Kenia, over at Real Toads, challenged us earlier this week to re-examine a poem we don’t like to find a line or verse we could at least respect. I do love poetry, and yet when I was browsing my books this one came back to haunt me. “My Last Duchess” is a poem I love the feel of, how it is written, but I loathe the story and the character of the Duke. The full poem is at the end of this post for those who wish to read it entirely. Below, however, is my favorite lines and the poem I wrote around them, as the ghost of the Duchess.
Hating The Duke
The fool, he boasted to that little man.
“That’s my last Duchess painted on the wall,
Looking as if she were alive. I call
That piece a wonder”
Did he think that it kill me, to shed my blood?
That my body entombed would trap my spirit?
Little fool of a man, thought he should own joy.
Thought he should own laughter not his own.
He was quite right, though you know, about me.
I loved live so dearly, held it as a treasure,
I never missed pleasure, a chance to steal a kiss.
When the painter came, and for him I too smiled,
I feared that it was for funeral he painted me.
So my spirit I did send, to haunt the brush strokes,
My spirit to infuse each splash of color and hue.
Knowing I could, in the end, live on behind the veil.
Trapping that fool in his vanity and lust.
Having me sent on that fatal carriage ride,
He thought he was rid of me at last.
I win, in the end I win, because even behind it.
That curtain of dark velvet, I still call him body.
Behind that soft crush of velvet I own him mind.
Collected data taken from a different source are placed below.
(* ===== verification/TestsThms.v ===== *)
(** * The unit tests on the model

    The suite of Tests.v, run by [test_kernel_main] from the state the
    bootloader leaves, as a check of the model against what the source expects
    of itself.  Libraries, placement and memory map are the examples the
    witnesses use, and the tests of the allocators, the threads, the processes
    and the executor are evaluated; those that print are proved for any
    contents of the screen. *)

From Stdlib Require Import ZArith Lia.
From stdpp Require Import base gmap list strings numbers.
From S2P Require Import Prelude Fmt AllocMod FixedSizeBlock FrameAlloc Scheduler Machine Thread ThreadThms Vga Libs.
From S2P Require Import Keyboard Executor Logger TestRunner TestsAlloc Paging FramePaging Gdt Kernel Userland.
From S2P Require Import Interrupts StartupThms Boot Main MainThms Tests.

Open Scope Z_scope.

(** ** Tests in a row *)

Section row.
Context {T : Type}.

Fixpoint pass_all (tests : list (string * (T → outcome T))) (s : T) : outcome T :=
  match tests with
  | [] => Ok s
  | t :: tests => s ← t.2 s; pass_all tests s
  end.

Lemma pass_all_app l k s : pass_all (l ++ k) s = (s ← pass_all l s; pass_all k s).
Proof. revert s. induction l as [|t l IH]; intros s; [done|]. cbn. destruct (t.2 s); [apply IH|done..]. Qed.

Lemma pass_all_report tests s s' : pass_all tests s = Ok s' → ∃ out, report tests s = Some (out, inr s').
Proof.
  revert s. induction tests as [|[name f] tests IH]; intros s Hp; [injection Hp as <-; by eexists|].
  cbn in *. destruct (f s) as [s1| | |]; try done. destruct (IH s1 Hp) as [out ->]. by eexists.
Qed.
End row.

Lemma run_tests_app {SP : SerialPort} {M : SpinMutex port} {IO : PortIo} {T} (l k : list (Test (T := T))) w :
  run_tests (l ++ k) w = hthen (run_tests l w) (run_tests k).
Proof.
  revert w. induction l as [|t l IH]; intros w; [done|].
  cbn. destruct (run t w) as [w1| |]; cbn; [apply IH|done..].
Qed.

(** Tests that write to the log. *)
Section logging.
Context {IO : PortIo} {SP : SerialPort} {SL : SerialPortLaws SP} {MX : SpinMutex port} {MXL : SpinMutexLaws port MX}.
Context {T : Type}.
Abbreviation hworld := (hworld (T := T)).

(** [P] is what the test does to the state, [g] what it does to the ports. *)
Lemma logging_test_post name f (w : hworld) (P : T → Prop) g :
  free w → Forall plain (bytes name) →
  (∀ w1, h_state w1 = h_state w → free w1 →
     ∃ w2, f w1 = Ok w2 ∧ free w2 ∧ P (h_state w2) ∧ h_io w2 = g (h_io w1)) →
  ∃ w', TestRunner.run (mkTest name f) w = HOn w' ∧ free w' ∧ P (h_state w') ∧ h_io w' = g (h_io w).
Proof.
  intros Hf Hn Ht. unfold TestRunner.run. cbn [type_name].
  destruct (print_serial_ok [bytes name; bytes "..." ++ [9]] w Hf) as (w1 & -> & F1 & _ & S1 & I1);
    [by repeat constructor|]. cbn [hthen]. unfold run_fn. cbn [test_fn].
  destruct (Ht w1 S1 F1) as (w2 & -> & F2 & S2 & I2). cbn [hthen].
  destruct (println_serial_ok [bytes "[ok]"] w2 F2) as (w3 & -> & F3 & _ & S3 & I3); [by repeat constructor|].
  exists w3. split; [done|]. split; [done|]. rewrite S3. split; [done|congruence].
Qed.

Lemma logging_test_ok name f (w : hworld) s :
  free w → Forall plain (bytes name) →
  (∀ w1, h_state w1 = h_state w → free w1 →
     ∃ w2, f w1 = Ok w2 ∧ free w2 ∧ h_state w2 = s ∧ h_io w2 = h_io w1) →
  ∃ w', TestRunner.run (mkTest name f) w = HOn w' ∧ free w' ∧ h_state w' = s ∧ h_io w' = h_io w.
Proof. apply (logging_test_post name f w (λ x, x = s) (λ p, p)). Qed.

Lemma emit_free pieces (l : lworld) :
  Forall (Forall plain) pieces → locked (SERIAL1 l) = false →
  locked (SERIAL1 (emit pieces l)) = false ∧ dropped_messages (emit pieces l) = dropped_messages l.
Proof. intros Hp Hl. destruct (emit_spec pieces l Hp) as [_ H]. destruct (H Hl) as (_ & ? & ?). done. Qed.
End logging.

(** ** The suite *)

Section suite.
Context {IO : PortIo} {SP : SerialPort} {SL : SerialPortLaws SP} {MX : SpinMutex port} {MXL : SpinMutexLaws port MX}.
Context {V : Volatile} {VL : VolatileLaws V}.
#[local] Existing Instances demo_gdt demo_pics list_array_queue option_cell option_waker demo_mapper demo_api demo_laws.

(** The formatted message of the breakpoint handler. *)
Context (breakpoint : list Z).

Abbreviation tstate := (tstate (Q := list_array_queue)).
Abbreviation hworld := (hworld (T := tstate)).
Abbreviation Tests := (state_tests 16 0x1000 0x100 0x200 0x7f80 0x5000 0x5100 0x10000 breakpoint).
Abbreviation Suite := (suite 16 0x1000 0x100 0x200 0x7f80 0x5000 0x5100 0x10000 breakpoint).
Abbreviation Main := (test_kernel_main 16 0x1000 0x100 0x200 0x7f80 0x5000 0x5100 0x10000 0x1000 breakpoint
  demo_info demo_info_map demo_reset).

(** The statics of the test kernel, with the screen [c] and the heap [h]. *)
Definition statics (h : Fixed.fworld) (c : Writer) : tstate :=
  mkT (mkKW (mkTW ts_new sched_new 1 h demo_machine) ∅ 1 (mkK (A := option_waker TaskWaker) None None None []) c)
    0 0 0 false.

Definition no_heap : Fixed.fworld := Fixed.mkFW Fixed.empty ∅.
Definition boot_heap : Fixed.fworld := value no_heap (Fixed.init no_heap HEAP_START HEAP_SIZE).

Lemma test_bring_up_ok c :
  test_bring_up 0x1000 demo_info demo_info_map demo_reset (t_kernel (statics no_heap c)) =
    Ok (t_kernel (statics boot_heap c)).
Proof. vm_compute. reflexivity. Qed.

(** The tests that touch no state. *)
Lemma pure_tests_pass s : pass_all (take 59 Tests) s = Ok s.
Proof. vm_compute. reflexivity. Qed.

(** Those that keep the screen, by evaluation. *)
Lemma state_tests_pass c :
  match pass_all (take 18 (drop 60 Tests)) (statics boot_heap c) with
  | Ok s => kw_console (t_kernel s) = c ∧ SCANCODE_QUEUE (kw_input (t_kernel s)) = None
  | _ => False
  end.
Proof. vm_compute. split; reflexivity. Qed.

(** *** The tests that print *)

Lemma print_line_ok pieces (s : tstate) t :
  shows (kw_console (t_kernel s)) t →
  ∃ c, print_line pieces s = Ok (on_kernel (with_console c (t_kernel s)) s) ∧
    shows c (t_write_string (mjoin (pieces ++ [newline])) t).
Proof.
  intros Ht. unfold print_line, console_do, println. destruct (print_refines (pieces ++ [newline]) _ _ Ht) as (c & -> & Hc).
  by exists c.
Qed.

(** A line of its own, on the row above the last. *)
Lemma own_line s t :
  length (bottom t) = BUFFER_WIDTH → (length s <= BUFFER_WIDTH)%nat →
  Forall (λ b, printable b = b ∧ b ≠ 10) s →
  ∃ t', t_write_string (newline ++ s ++ newline) t = t' ∧
    history t' = history t ++ [bottom t; ((λ b, mkChar b (t_color t)) <$> s) ++ drop (length s) (blank_row (t_color t))].
Proof.
  intros Hb Hl Hs. eexists. split; [done|]. unfold t_write_string. rewrite !foldl_app.
  change (foldl _ t newline) with (t_new_line t). fold (t_write_string s (t_new_line t)).
  assert (Forall (λ b, printable b ≠ 10) s) as Hn by (eapply Forall_impl; [|exact Hs]; by intros b [-> ?]).
  rewrite t_write_string_line; [|done|apply blank_row_length|done]. cbn [foldl newline].
  unfold t_write_byte. change (printable 10 =? 10) with true. cbn [t_new_line history bottom t_col t_color take app].
  rewrite <- app_assoc. cbn [app]. do 3 f_equal. rewrite take_0. cbn [app Nat.add].
  f_equal. apply list_fmap_ext. intros i b Hi.
  destruct (Forall_lookup_1 _ _ _ _ Hs Hi) as [-> _]. done.
Qed.

Lemma check_row_ok i line (c : Writer) row :
  screen c !! (BUFFER_HEIGHT - 2)%nat = Some row → (∀ j b, line !! j = Some b → ascii_character <$> row !! (i + j)%nat = Some b) →
  check_row i line c = Ok tt.
Proof.
  intros Hr. revert i. induction line as [|b line IH]; intros i Hl; [done|]. cbn [check_row].
  pose proof (Hl 0%nat b eq_refl) as Hb. rewrite Nat.add_0_r in Hb. destruct (row !! i) as [ch|] eqn:E; [|done].
  rewrite (read_cell_ok _ _ _ _ _ Hr E). bstep. injection Hb as Hb. unfold assert_eq. rewrite bool_decide_eq_true_2 by done.
  bstep. apply IH. intros j b' Hj. rewrite Nat.add_succ_comm. by apply Hl.
Qed.

Lemma println_output_ok (s : tstate) t :
  shows (kw_console (t_kernel s)) t →
  ∃ c t', test_println_output s = Ok (on_kernel (with_console c (t_kernel s)) s) ∧ shows c t'.
Proof.
  intros Ht. unfold test_println_output. set (line := bytes "Some test string that fits on a single line").
  destruct (print_line_ok [newline; line] s t Ht) as (c & -> & Hc). bstep. exists c. eexists. split; [|exact Hc].
  change (mjoin ([newline; line] ++ [newline])) with (newline ++ line ++ newline) in Hc.
  pose proof (sh_rows _ _ Ht) as Hw. apply Forall_app in Hw as [_ Hw]. rewrite Forall_singleton in Hw.
  destruct (own_line line t Hw) as (t' & E & Hh); [vm_compute; lia|repeat constructor; done|].
  rewrite E in Hc. cbn [t_kernel on_kernel kw_console with_console].
  rewrite (check_row_ok 0 line c (((λ b, mkChar b (t_color t)) <$> line) ++ drop (length line) (blank_row (t_color t)))); [done|..].
  - rewrite (sh_screen _ _ Hc), Hh. pose proof (sh_height _ _ Ht) as H24. unfold BUFFER_HEIGHT.
    rewrite lookup_app_l by (rewrite length_drop, !length_app; cbn [length]; lia).
    rewrite lookup_drop, length_app. cbn [length]. rewrite lookup_app_r by lia.
    by replace (_ - length (history t))%nat with 1%nat by lia.
  - intros j b Hj. rewrite Nat.add_0_l. rewrite lookup_app_l by (rewrite length_fmap; by eapply lookup_lt_Some).
    by rewrite list_lookup_fmap, Hj.
Qed.

Lemma println_many_ok n (s : tstate) t :
  shows (kw_console (t_kernel s)) t →
  ∃ c t', println_many n s = Ok (on_kernel (with_console c (t_kernel s)) s) ∧ shows c t'.
Proof.
  revert s t. induction n as [|n IH]; intros s t Ht.
  { exists (kw_console (t_kernel s)), t. split; [by destruct s as [[] ? ? ? ?]|done]. }
  cbn [println_many]. destruct (print_line_ok [bytes "test_println_many output"] s t Ht) as (c & -> & Hc). bstep.
  destruct (IH (on_kernel (with_console c (t_kernel s)) s) _ Hc) as (c' & t' & -> & Hc').
  exists c', t'. done.
Qed.

(** The three tests of the console. *)
Lemma console_tests_pass (s : tstate) t :
  shows (kw_console (t_kernel s)) t →
  ∃ c t', pass_all (drop 78 Tests) s = Ok (on_kernel (with_console c (t_kernel s)) s) ∧ shows c t'.
Proof.
  intros Ht. change (drop 78 Tests) with
    [ ("test_println_simple", test_println_simple); ("test_println_many", test_println_many);
      ("test_println_output", test_println_output) ]%string. cbn [pass_all snd].
  destruct (print_line_ok [bytes "test_println_simple output"] s t Ht) as (c1 & E1 & H1).
  unfold test_println_simple. rewrite E1. bstep.
  destruct (println_many_ok 200 (on_kernel (with_console c1 (t_kernel s)) s) _ H1) as (c2 & t2 & E2 & H2).
  unfold test_println_many. rewrite E2. bstep.
  destruct (println_output_ok (on_kernel (with_console c2 (t_kernel s)) s) _ H2) as (c3 & t3 & E3 & H3).
  exists c3, t3. split; [|done]. by apply (bind_ok _ _ _ E3).
Qed.

Lemma breakpoint_test_passes (s : tstate) t :
  shows (kw_console (t_kernel s)) t →
  ∃ c t', test_breakpoint_exception breakpoint s = Ok (on_kernel (with_console c (t_kernel s)) s) ∧ shows c t'.
Proof.
  intros Ht. destruct (write_string_refines breakpoint _ _ Ht) as (c & E & Hc). exists c. eexists. split; [|exact Hc].
  unfold test_breakpoint_exception. change (int3 breakpoint (t_kernel s)) with (breakpoint_handler breakpoint (t_kernel s)).
  unfold breakpoint_handler, write_str. by rewrite E.
Qed.

(** *** All tests that leave the log alone *)

Lemma all_pass c t :
  shows c t →
  ∃ s, pass_all Tests (statics boot_heap c) = Ok s ∧ SCANCODE_QUEUE (kw_input (t_kernel s)) = None.
Proof.
  intros Ht. destruct (breakpoint_test_passes (statics boot_heap c) t Ht) as (c1 & t1 & E1 & H1).
  change Tests with (take 59 Tests ++ [("test_breakpoint_exception"%string, test_breakpoint_exception breakpoint)] ++
    take 18 (drop 60 Tests) ++ drop 78 Tests).
  rewrite pass_all_app, pure_tests_pass. bstep. cbn [app pass_all snd]. rewrite (bind_ok _ _ _ E1), pass_all_app.
  change (on_kernel _ _) with (statics boot_heap c1). pose proof (state_tests_pass c1) as H2.
  destruct (pass_all (take 18 (drop 60 Tests)) (statics boot_heap c1)) as [s2| | |]; try done. destruct H2 as [H2 H3].
  bstep. rewrite <- H2 in H1. destruct (console_tests_pass s2 t1 H1) as (c3 & t3 & E3 & _).
  eexists. split; [exact E3|done].
Qed.

#[local] Instance plain_dec b : Decision (plain b).
Proof. unfold plain. apply _. Defined.

Lemma names_plain : Forall (λ t, Forall plain (bytes t.1)) Tests.
Proof. by_decide. Qed.

(** *** The two that log *)

Lemma dropped_test_passes (w : hworld) :
  free w → ∃ w', test_dropped_messages_is_monotonic w = Ok w' ∧ free w' ∧ h_state w' = h_state w ∧ h_io w' = h_io w.
Proof.
  intros Hf. unfold test_dropped_messages_is_monotonic, klogln, klog, log_print.
  destruct (emit_free ([bytes "logger monotonic dropped counter test"] ++ [[10]]) (h_log w)) as [H1 H2];
    [by_decide|done|]. rewrite H2. unfold assert. rewrite Z.leb_refl. cbn [rust_assert]. bstep. by eexists.
Qed.

Lemma scancode_test_passes (w : hworld) :
  free w → SCANCODE_QUEUE (kw_input (t_kernel (h_state w))) = None →
  ∃ w', test_add_scancode_does_not_panic_when_queue_uninitialized w = Ok w' ∧ free w' ∧ h_state w' = h_state w ∧ h_io w' = h_io w.
Proof.
  intros Hf Hq. unfold test_add_scancode_does_not_panic_when_queue_uninitialized, add_scancode.
  rewrite Hq. cbn [try_get option_cell]. bstep. unfold kwarnln, kwarn, log.
  eexists. split; [done|]. split; [|split; [by destruct (h_state w) as [[] ? ? ? ?]|done]].
  unfold free. cbn [h_log]. apply emit_free; [|done]. by_decide.
Qed.

Lemma suite_passes (w : hworld) c t :
  free w → shows c t → h_state w = statics boot_heap c →
  ∃ w', run_tests Suite w = HOn w' ∧ free w' ∧ h_io w' = h_io w.
Proof.
  intros Hf Hc Hs. destruct (all_pass c t Hc) as (s & Hp & Hq). rewrite <- Hs in Hp.
  destruct (pass_all_report _ _ _ Hp) as [out Hr].
  destruct (run_tests_ok Tests w out (inr s) Hf names_plain Hr) as (w1 & E1 & F1 & _ & I1 & S1).
  unfold suite. rewrite run_tests_app, E1. cbn [verdict hthen run_tests final] in *.
  destruct (logging_test_ok "test_dropped_messages_is_monotonic" test_dropped_messages_is_monotonic w1 s F1)
    as (w2 & -> & F2 & S2 & I2); [by_decide| |].
  { intros w' Hw' Hf'. rewrite S1 in Hw'. rewrite <- Hw'. by apply dropped_test_passes. }
  cbn [hthen].
  destruct (logging_test_ok "test_add_scancode_does_not_panic_when_queue_uninitialized"
    test_add_scancode_does_not_panic_when_queue_uninitialized w2 s F2) as (w3 & -> & F3 & S3 & I3); [by_decide| |].
  { intros w' Hw' Hf'. rewrite S2 in Hw'. rewrite <- Hw' in *. by apply scancode_test_passes. }
  exists w3. split; [done|]. split; [done|congruence].
Qed.

(** Started by the bootloader with the statics as initialised, whatever is on
    the screen and was sent before, the test kernel brings up the CPU and the
    heap, runs the 83 tests with every assertion holding, prints the closing
    line and writes the exit code for success, and nothing else, to the exit
    device. *)
Lemma unit_tests_pass format (w : hworld) c t :
  free w → shows c t → h_state w = statics no_heap c →
  length Suite = 83%nat ∧
  ∃ w' out, Main format w = HOn w' ∧ h_io w' = outl EXIT_PORT 0x10 (h_io w) ∧ printed w' = out ++ footer.
Proof.
  intros Hf Hc Hs. split; [done|]. unfold test_kernel_main. rewrite Hs, test_bring_up_ok. unfold test_main.
  set (w0 := mkH _ _ _). destruct (test_runner_eq Suite w0 Hf) as (w1 & -> & F1 & _ & S1 & I1).
  destruct (suite_passes w1 c t F1 Hc S1) as (w2 & -> & F2 & I2). cbn [hthen].
  destruct (closing_ok w2 F2) as (w3 & -> & P3 & _ & I3). exists w3, (printed w2).
  split; [done|]. split; [|done]. by rewrite I3, I2, I1.
Qed.
End suite.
In every stroke of painted hue, his soul is mine.
Come my lover, your own my smile now forever.
Come my lover, I am yours and yours alone.
Come my lover, madness waits behind the curtain.
Come my Duke, I am your last Duchess true.
Come my lover, and die here with me to live on.
My Last Duchess
by Robert Browning
That’s my last Duchess painted on the wall,
Looking as if she were alive. I call
That piece a wonder, now: Fr Pandolf’s hands
Worked busily a day, and there she stands.
Will’t please you sit and look at her? I said
“Fr Pandolf” by design, for never read
Strangers like you that pictured countenance,
The depth and passion of its earnest glance,
But to myself they turned (since none puts by
The curtain I have drawn for you, but I)
And seemed as they would ask me, if they durst,
How such a glance came there; so, not the first
Are you to turn and ask thus. Sir, ’twas not
Her husband’s presence only, called that spot
Of joy into the Duchess’ cheek: perhaps
Fr Pandolf chanced to say “Her mantle laps
“Over my lady’s wrist too much,” or “Paint
“Must never hope to reproduce the faint
“Half-flush that dies along her throat:” such stuff
Was courtesy, she thought, and cause enough
For calling up that spot of joy. She had
A heart—how shall I say?—too soon made glad,
Too easily impressed; she liked whate’er
She looked on, and her looks went everywhere.
Sir, ’twas all one! My favour at her breast,
The dropping of the daylight in the West,
The bough of cherries some officious fool
Broke in the orchard for her, the white mule
She rode with round the terrace—all and each
Would draw from her alike the approving speech,
Or blush, at least. She thanked men,—good! but thanked
Somehow—I know not how—as if she ranked
My gift of a nine-hundred-years-old name
With anybody’s gift. Who’d stoop to blame
This sort of trifling? Even had you skill
In speech—(which I have not)—to make your will
Quite clear to such an one, and say, “Just this
“Or that in you disgusts me; here you miss,
“Or there exceed the mark”—and if she let
Herself be lessoned so, nor plainly set
Her wits to yours, forsooth, and made excuse,
—E’en then would be some stooping; and I choose
Never to stoop. Oh sir, she smiled, no doubt,
Whene’er I passed her; but who passed without
Much the same smile? This grew; I gave commands;
Then all smiles stopped together. There she stands
As if alive. Will’t please you rise? We’ll meet
The company below, then. I repeat,
The Count your master’s known munificence
Is ample warrant that no just pretence
Of mine for dowry will be disallowed;
Though his fair daughter’s self, as I avowed
At starting, is my object. Nay, we’ll go
Together down, sir. Notice Neptune, though,
Taming a sea-horse, thought a rarity,
Which Claus of Innsbruck cast in bronze for me!